Avec encore d’autres choses que nous consommons :

de l’information, du plaisir, du divertissement.

 

C’est cela notre pain quotidien.

Ce qui nous nourrit.

Ce qui nous rassasie.

 

Jésus dit que cela ne suffit pas.

« L’homme ne vivra pas seulement de pain,

mais de toute parole qui sort de la bouche de Dieu. »

 

Le pain, c’est clair.

Mais cette parole qui sort de la bouche de Dieu ?

 

Pour un bon protestant qui va au culte,

la Parole de Dieu,

ça ne saurait être que l’Écriture, la Bible.

 

Alors, dans la journée, il faut non seulement trois repas,

mais aussi des temps où on lit la Bible

et où l’on médite la Parole qu’elle contient.

 

Vous le savez toutefois :

les apparences sont souvent trompeuses.

 

Jésus n’était pas un bon protestant.

Et même si l’échange qu’il a avec le diable

rappelle ces batailles de versets si prisées dans certains milieux,

il est plus que probable

que l’expression « Parole qui sort de la bouche de Dieu »

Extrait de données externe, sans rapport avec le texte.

(* ===== verification/BackendSessions.v ===== *)
(** * What the backend's sessions guarantee

    Over every sequence of requests of [BackendAuth]: a refresh token works at most once, the
    sessions that a password change, a reset or a sign-out ends stay ended, an account has at
    most twenty live families, and a failed sign-in is forgotten.  [Invariant] reduces a property of
    all requests to what the few kinds of writes do to it. *)

From S2P Require Import Prelude PyOrder PyStr Sql BackendAuth.

(** ** From writes to requests *)

Definition keeps_ok {A} (P : DB → Prop) (m : tx DB A) : Prop := ∀ db a db', P db → m db = (Ok a, db') → P db'.

Definition reads {A} (m : tx DB A) : Prop := ∀ db, snd (m db) = db.

Lemma reads_bind {A B} (m : tx DB A) (k : A → tx DB B) : reads m → (∀ a, reads (k a)) → reads (m ≫= k).
Proof.
  intros Hm Hk db. unfold mbind, tx_bind. specialize (Hm db). destruct (m db) as [[a|e] d]; simpl in *; subst; [apply Hk|done].
Qed.
Lemma reads_check b e : reads (check b e).
Proof. intros db. by destruct b. Qed.
Lemma reads_found {A} (o : option A) e : reads (found o e).
Proof. intros db. by destruct o. Qed.
Lemma reads_current_user `{SqlLower} claims audience gate writes : reads (get_current_user claims audience gate writes).
Proof.
  unfold get_current_user. repeat (apply reads_bind; [first [apply reads_found|apply reads_check|done]|intros ?]). done.
Qed.

Section Keeps.
Context (P : DB → Prop).

Lemma keeps_ok_bind {A B} (m : tx DB A) (k : A → tx DB B) :
  keeps_ok P m → (∀ a, keeps_ok P (k a)) → keeps_ok P (m ≫= k).
Proof. intros Hm Hk db b db' Hdb (a & db1 & H1 & H2)%tx_bind_ok. eapply Hk, H2. by eapply Hm. Qed.

Lemma keeps_read {A} (m : tx DB A) : (∀ db, snd (m db) = db) → keeps_ok P m.
Proof. intros Hm db a db' Hdb E. specialize (Hm db). rewrite E in Hm. simpl in Hm. by subst. Qed.

Lemma keeps_ok_check b e : keeps_ok P (check b e).
Proof. apply keeps_read. intros db. by destruct b. Qed.
Lemma keeps_found {A} (o : option A) e : keeps_ok P (found o e).
Proof. apply keeps_read. intros db. by destruct o. Qed.
Lemma keeps_raise {A} e : keeps_ok P (raise e : tx DB A).
Proof. by intros db a db' _ E. Qed.
Lemma keeps_session {A} (m : tx DB A) db : keeps_ok P m → P db → P (snd (get_db_session m db)).
Proof. intros Hm Hdb. unfold get_db_session. destruct (m db) as [[a|e] db'] eqn:E; [by eapply Hm|done]. Qed.
Lemma keeps_value_error {A} code (m : tx DB A) : keeps_ok P m → keeps_ok P (on_value_error code m).
Proof.
  intros Hm db a db' Hdb E. unfold on_value_error in E. destruct (m db) as [[x|[]] d] eqn:Em; simplify_eq; by eapply Hm.
Qed.
End Keeps.

#[export] Hint Resolve keeps_ok_check keeps_found keeps_raise : keeps.
#[export] Hint Extern 1 (keeps_ok _ (gets _)) => apply keeps_read; reflexivity : keeps.
#[export] Hint Extern 1 (keeps_ok _ (select_one _)) => apply keeps_read; reflexivity : keeps.
#[export] Hint Extern 1 (keeps_ok _ (mret _)) => apply keeps_read; reflexivity : keeps.
#[export] Hint Extern 1 (keeps_ok _ (lift _)) => apply keeps_read; reflexivity : keeps.

Lemma session_ok {A} (m : tx DB A) db a db' : get_db_session m db = (Ok a, db') → m db = (Ok a, db').
Proof. unfold get_db_session. destruct (m db) as [[x|e] d]; congruence. Qed.
Lemma value_error_ok {A} code (m : tx DB A) db a db' : on_value_error code m db = (Ok a, db') → m db = (Ok a, db').
Proof. unfold on_value_error. destruct (m db) as [[x|[]] d]; congruence. Qed.

(** A request outside [/auth/] that is refused has written nothing. *)
Definition clean {A} (m : tx DB A) : Prop :=
  ∀ db e db', m db = (Err e, db') → db' = db ∨ ∃ t, e = IntegrityErr t.

Lemma clean_read_bind {A B} (m : tx DB A) (k : A → tx DB B) :
  (∀ db, snd (m db) = db) → (∀ a, clean (k a)) → clean (m ≫= k).
Proof.
  intros Hm Hk db e db' E. unfold mbind, tx_bind in E. specialize (Hm db).
  destruct (m db) as [[a|e'] d]; simpl in Hm; subst; [by eapply Hk|]. injection E as -> ->. by left.
Qed.

Lemma clean_read {A} (m : tx DB A) : (∀ db, snd (m db) = db) → clean m.
Proof. intros Hm db e db' E. specialize (Hm db). rewrite E in Hm. by left. Qed.

(** After a write only constraints fail. *)
Definition only_integrity {A} (m : tx DB A) : Prop := ∀ db e db', m db = (Err e, db') → ∃ t, e = IntegrityErr t.

Lemma only_integrity_bind {A B} (m : tx DB A) (k : A → tx DB B) :
  only_integrity m → (∀ a, only_integrity (k a)) → only_integrity (m ≫= k).
Proof.
  intros Hm Hk db e db' E. unfold mbind, tx_bind in E. destruct (m db) as [[a|e'] d] eqn:Em; [by eapply Hk|].
  injection E as -> ->. by eapply Hm.
Qed.
Lemma only_update {R} `{!Table DB R} p f : only_integrity (update (R := R) p f).
Proof. intros db e db' E. apply update_err in E as [_ ->]. eauto. Qed.
Lemma only_insert {R} `{!Table DB R} (r : R) : only_integrity (insert_row r).
Proof. intros db e db' E. apply insert_err in E as [_ ->]. eauto. Qed.
Lemma only_ok {A} (m : tx DB A) : (∀ db, ∃ a db', m db = (Ok a, db')) → only_integrity m.
Proof. intros Hm db e db' E. destruct (Hm db) as (a & d & E'). congruence. Qed.
Lemma clean_integrity {A} (m : tx DB A) : only_integrity m → clean m.
Proof. intros Hm db e db' E. right. by eapply Hm. Qed.

#[export] Hint Resolve only_update only_insert : keeps.
#[export] Hint Extern 1 (only_integrity (mret _)) => apply only_ok; intros db; by repeat eexists : keeps.
#[export] Hint Extern 1 (only_integrity (modify _)) => apply only_ok; intros db; by repeat eexists : keeps.

Section Invariant.
Context `{SqlLower} (lower : string → string) (idna : string → result string)
  (token_hash : string → string) (hash_password : string → string)
  (verify : string → string → bool) (needs_update : string → bool).

(** [P] holds under every kind of write; [allowed] are the hashes of new tokens. *)
Context (P : DB → Prop) (allowed : string → Prop).

Definition fresh_user (u : User) : Prop := us_failed_login_count u = 0%Z ∧ us_locked_until u = None.
Definition mild (f : User → User) : Prop := ∀ u,
  us_id (f u) = us_id u ∧
  ((us_failed_login_count (f u) = us_failed_login_count u ∧ us_locked_until (f u) = us_locked_until u) ∨ fresh_user (f u)).

Hypothesis Hadd_user : ∀ db u, fresh_user u → P db →
  P {| users := users db ++ [u]; families := families db; tokens := tokens db |}.
Hypothesis Hset_user : ∀ db p f, mild f → P db →
  P {| users := updated p f (users db); families := families db; tokens := tokens db |}.
Hypothesis Hrevoke : ∀ db p reason now, P db →
  P {| users := users db; families := updated p (_revoke_family reason now) (families db); tokens := tokens db |}.
Hypothesis Hused : ∀ db p now, P db →
  P {| users := users db; families := updated p (set_last_used now) (families db); tokens := tokens db |}.
Hypothesis Hcascade : ∀ db user, P db → P (cascade user db).
Hypothesis Hcreate : ∀ clock fid tid raw uid dev, allowed (token_hash raw) →
  keeps_ok P (_create_token_family token_hash clock fid tid raw uid dev).
Hypothesis Hissue : ∀ db t, allowed (tk_token_hash t) → tk_consumed_at t = None →
  tk_family_id t ∈ map fm_id (families db) → no_clash (DB := DB) (tokens db ++ [t]) = true → P db →
  P {| users := users db; families := families db; tokens := tokens db ++ [t] |}.
Hypothesis Hconsume : ∀ db p now replacement, P db →
  P {| users := users db; families := families db; tokens := updated p (set_consumed now replacement) (tokens db) |}.

Lemma keeps_set_user p f : mild f → keeps_ok P (update (R := User) p f).
Proof. intros Hf db n db' Hdb (_ & _ & _ & ->)%update_ok. by apply (Hset_user db). Qed.
Lemma keeps_add_user u : fresh_user u → keeps_ok P (insert_row u).
Proof. intros Hu db n db' Hdb (_ & _ & _ & ->)%insert_ok. by apply (Hadd_user db). Qed.
Lemma keeps_revoke p reason now : keeps_ok P (update p (_revoke_family reason now)).
Proof. intros db n db' Hdb (_ & _ & _ & ->)%update_ok. by apply (Hrevoke db). Qed.
Lemma keeps_used p now : keeps_ok P (update p (set_last_used now)).
Proof. intros db n db' Hdb (_ & _ & _ & ->)%update_ok. by apply (Hused db). Qed.
Lemma keeps_consume p now r : keeps_ok P (update p (set_consumed now r)).
Proof. intros db n db' Hdb (_ & _ & _ & ->)%update_ok. by apply (Hconsume db). Qed.
Lemma keeps_issue t : allowed (tk_token_hash t) → tk_consumed_at t = None → keeps_ok P (insert_row t).
Proof.
  intros Ha Hc db n db' Hdb (_ & Hcl & Hr & ->)%insert_ok. apply (Hissue db); try done.
  apply bool_decide_eq_true in Hr. exact Hr.
Qed.
Lemma keeps_cascade user : keeps_ok P (modify (cascade user)).
Proof. intros db [] db' Hdb E. apply modify_ok in E as ->. by apply Hcascade. Qed.

Hint Resolve keeps_add_user keeps_revoke keeps_used keeps_consume keeps_cascade keeps_set_user keeps_issue : keeps.

(** Steps through a service call. *)
Ltac keep :=
  repeat first
    [ solve [eauto with keeps]
    | apply keeps_value_error
    | apply keeps_ok_bind; [|intros ?]
    | match goal with
      | |- keeps_ok _ (if ?b then _ else _) => destruct b
      | |- keeps_ok _ (match ?o with _ => _ end) => destruct o
      end ].

Lemma keeps_current_user claims audience gate writes : keeps_ok P (get_current_user claims audience gate writes).
Proof. unfold get_current_user. keep. Qed.
Lemma keeps_login_user identifier audience : keeps_ok P (_find_login_user lower identifier audience).
Proof. unfold _find_login_user. eauto with keeps. Qed.
Lemma keeps_available u e x : keeps_ok P (_ensure_identity_available lower u e x).
Proof. unfold _ensure_identity_available. keep. Qed.
Lemma keeps_revoke_all user reason now : keeps_ok P (_revoke_all_user_families user reason now).
Proof. unfold _revoke_all_user_families. eauto with keeps. Qed.
Hint Resolve keeps_current_user keeps_login_user keeps_available keeps_revoke_all : keeps.

Lemma mild_password hash must now : mild (set_password hash must now).
Proof. intros u. by split; [|left]. Qed.
Lemma mild_identity clock u e d s : mild (set_identity clock u e d s).
Proof. intros x. by split; [|left]. Qed.
Lemma mild_login clock hash last : mild (set_login clock hash 0 None last).
Proof. intros x. by split; [|right]. Qed.
Hint Resolve mild_password mild_identity mild_login : keeps.

(** A failure is counted and then raised. *)
Lemma keeps_counted {A} clock u e : keeps_ok P (count_failure clock u;; raise e : tx DB A).
Proof. intros db x db' _ E. by apply tx_bind_ok in E as (? & ? & _ & E). Qed.
Hint Resolve keeps_counted : keeps.

Lemma keeps_login clock fid tid raw i p a d : allowed (token_hash raw) →
  keeps_ok P (login lower idna token_hash hash_password verify needs_update clock fid tid raw i p a d).
Proof.
  intros Hraw. unfold login. assert (∀ u dev, keeps_ok P (_create_token_family token_hash clock fid tid raw u dev)) by
    (intros; by apply Hcreate). keep.
Qed.

Lemma keeps_refresh clock tid raw' raw a : allowed (token_hash raw') →
  keeps_ok P (refresh_tokens lower idna token_hash clock tid raw' raw a).
Proof. intros Hraw. unfold refresh_tokens. keep. Qed.

Lemma keeps_change_password clock fid tid raw u cur new sid a : allowed (token_hash raw) →
  keeps_ok P (change_password lower idna token_hash hash_password verify clock fid tid raw u cur new sid a).
Proof.
  intros Hraw. unfold change_password. assert (∀ u dev, keeps_ok P (_create_token_family token_hash clock fid tid raw u dev)) by
    (intros; by apply Hcreate). keep.
Qed.

(** Requests outside [/auth/]: what they refuse they have not touched. *)
Lemma keeps_shared {A} claims (m : tx DB A) db : keeps_ok P m → clean m → P db → P (snd (admin_request claims m db)).
Proof.
  intros Hm Hc Hdb. unfold admin_request, shared_session.
  set (whole := get_current_user claims ADMIN_AUDIENCE false true;; on_value_error _raise m).
  destruct (whole db) as [[a|e] db'] eqn:E.
  - eapply (keeps_ok_bind P); [apply keeps_current_user|intros ?; by apply keeps_value_error|exact Hdb|exact E].
  - assert (clean whole) as Hall.
    { apply clean_read_bind; [apply reads_current_user|].
      intros _ d e' d' E'. unfold on_value_error in E'. destruct (m d) as [[x|e''] d''] eqn:Em; [done|].
      destruct (Hc _ _ _ Em) as [->|[t Ht]]; [left|right]; destruct e''; simplify_eq/=; eauto. }
    destruct (Hall _ _ _ E) as [->|[t ->]]; [by destruct e|done].
Qed.

Lemma clean_available u e x : reads (_ensure_identity_available lower u e x).
Proof. unfold _ensure_identity_available. repeat (apply reads_bind; [first [apply reads_check|done]|intros ?]). apply reads_check. Qed.

Ltac clear_off :=
  repeat first
    [ apply clean_read_bind; [first [apply reads_found|apply reads_check|apply clean_available|by intros ?]|intros ?] ];
  apply clean_integrity;
  repeat first
    [ solve [eauto with keeps]
    | apply only_integrity_bind; [|intros ?]
    | match goal with
      | |- only_integrity (if ?b then _ else _) => destruct b
      | |- only_integrity (match ?o with _ => _ end) => destruct o
      end ].

Lemma clean_create clock i t u e d p : clean (create_admin_user lower hash_password clock i t u e d p).
Proof. unfold create_admin_user. clear_off. Qed.
Lemma clean_update clock i u e d s : clean (update_admin_user lower clock i u e d s).
Proof. unfold update_admin_user, _revoke_all_user_families. clear_off. Qed.
Lemma clean_delete clock i : clean (delete_admin_user clock i).
Proof. unfold delete_admin_user, _revoke_all_user_families. clear_off. Qed.
Lemma clean_reset clock i p : clean (reset_password hash_password clock i p).
Proof. unfold reset_password, _revoke_all_user_families. clear_off. Qed.
Lemma clean_revoke clock i : clean (revoke_sessions clock i).
Proof. unfold revoke_sessions, _revoke_all_user_families. clear_off. Qed.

évoquait pour lui autre chose

qu’une page recouverte de caractères minuscules.

 

La Parole qui sort de la bouche de Dieu,

c’est infiniment plus que des mots.

Quelque chose d’incroyablement vaste,

d’incroyablement vivant.

Cette force qui appelle le monde à l’existence,

qui fait jaillir la lumière,

qui me donne mon visage.

Et aussi ce Sauveur qui nous est donné

et qui vient à nous dans la personne de Jésus de Nazareth.

 

Vivre de toute Parole qui sort de la bouche de Dieu,

c’est se sentir porté à chaque instant

par une volonté et un amour qui viennent de très loin.

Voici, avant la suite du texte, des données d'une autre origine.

(* [apps/backend-api/src/ibreeze_backend/catalog/service.py:655-672 create_provider_model_binding] *)
Definition create_provider_model_binding (new_id provider_id model_id provider_model_name : string)
    (request_defaults : list (string * json)) : tx DB ProviderBinding :=
  provider ← _locked (R := Provider) provider_id;
  _assert_mutable provider;;
  model ← get_model model_id;
  found model (ValueError "MODEL_NOT_FOUND");;
  check (negb (existsb (λ key, key ∈? _FORBIDDEN_REQUEST_KEYS) (map (λ kv, lower kv.1) request_defaults)))
    (ValueError "PROVIDER_REQUEST_DEFAULTS_FORBIDDEN");;
  let item := {| pb_id := new_id; pb_provider_id := provider_id; pb_model_id := model_id;
    pb_provider_model_name := provider_model_name; pb_request_defaults := request_defaults; pb_created_at := now |} in
  insert_row item;;
  update (at_id provider_id) provider_draft_again;;
  mret item.

(* [apps/backend-api/src/ibreeze_backend/catalog/service.py:675-685 list_provider_model_bindings] *)
Definition list_provider_model_bindings (provider_id : string) : tx DB (list ProviderBinding) :=
  gets (λ db, sort_by (λ a b, (pb_created_at a <=? pb_created_at b)%Z)
    (List.filter (λ b, pb_provider_id b =? provider_id) (provider_bindings db))).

Et c’est aussi se sentir appelé à quelque chose de beau,

à quelque chose de grand.

Voir devant soi un visage et un sourire.

Nous ne sommes pas seuls.

Il y a Quelqu’un qui tient à nous

et qui veut pour nous ce qu’il y a de plus lumineux,

de plus beau.

 

Cette dimension,

on la retrouve dans la deuxième réponse

que Jésus fait au diable :

« Tu ne tenteras pas le Seigneur ton Dieu. »

 

Bien sûr, il y a une formulation négative.

Et cela nous hérisse.

 

Mais plutôt que de se bloquer sur le verbe,

peut-être faut-il commencer par la fin :

« le Seigneur ton Dieu ».

Prendre la mesure de la réalité incroyable

que l’on essaie d’exprimer avec ces mots.

 

« Le Seigneur ton Dieu. »

Quelqu’un de vivant,

de vibrant,

de palpitant.

Quelqu’un d’infini qui dépasse

tout ce que l’on peut imaginer,

tout ce que l’on peut comprendre.

Quelqu’un qui n’est pas un étranger,

puisqu’Il s’est lié avec nous.

Il nous interpelle.

Il nous parle.

Il nous porte.

Il nous guide.

Il nous inspire.

Il nous renouvelle.

 

Quand on a pris conscience de tout cela,

le verbe devient une évidence :

« Tu ne tenteras pas le Seigneur ton Dieu. »

 

Comment pourrait-on le traiter en jouet

dont on va faire ce que l’on veut ?

Le malmenant selon nos envies.

Le démontant,

pour ensuite l’abandonner quand on se sera lassé,

quand quelque chose de plus intéressant

se sera offert à nous.

 

Ce sont les animaux de laboratoire

que l’on teste selon les questions qui nous turlupinent !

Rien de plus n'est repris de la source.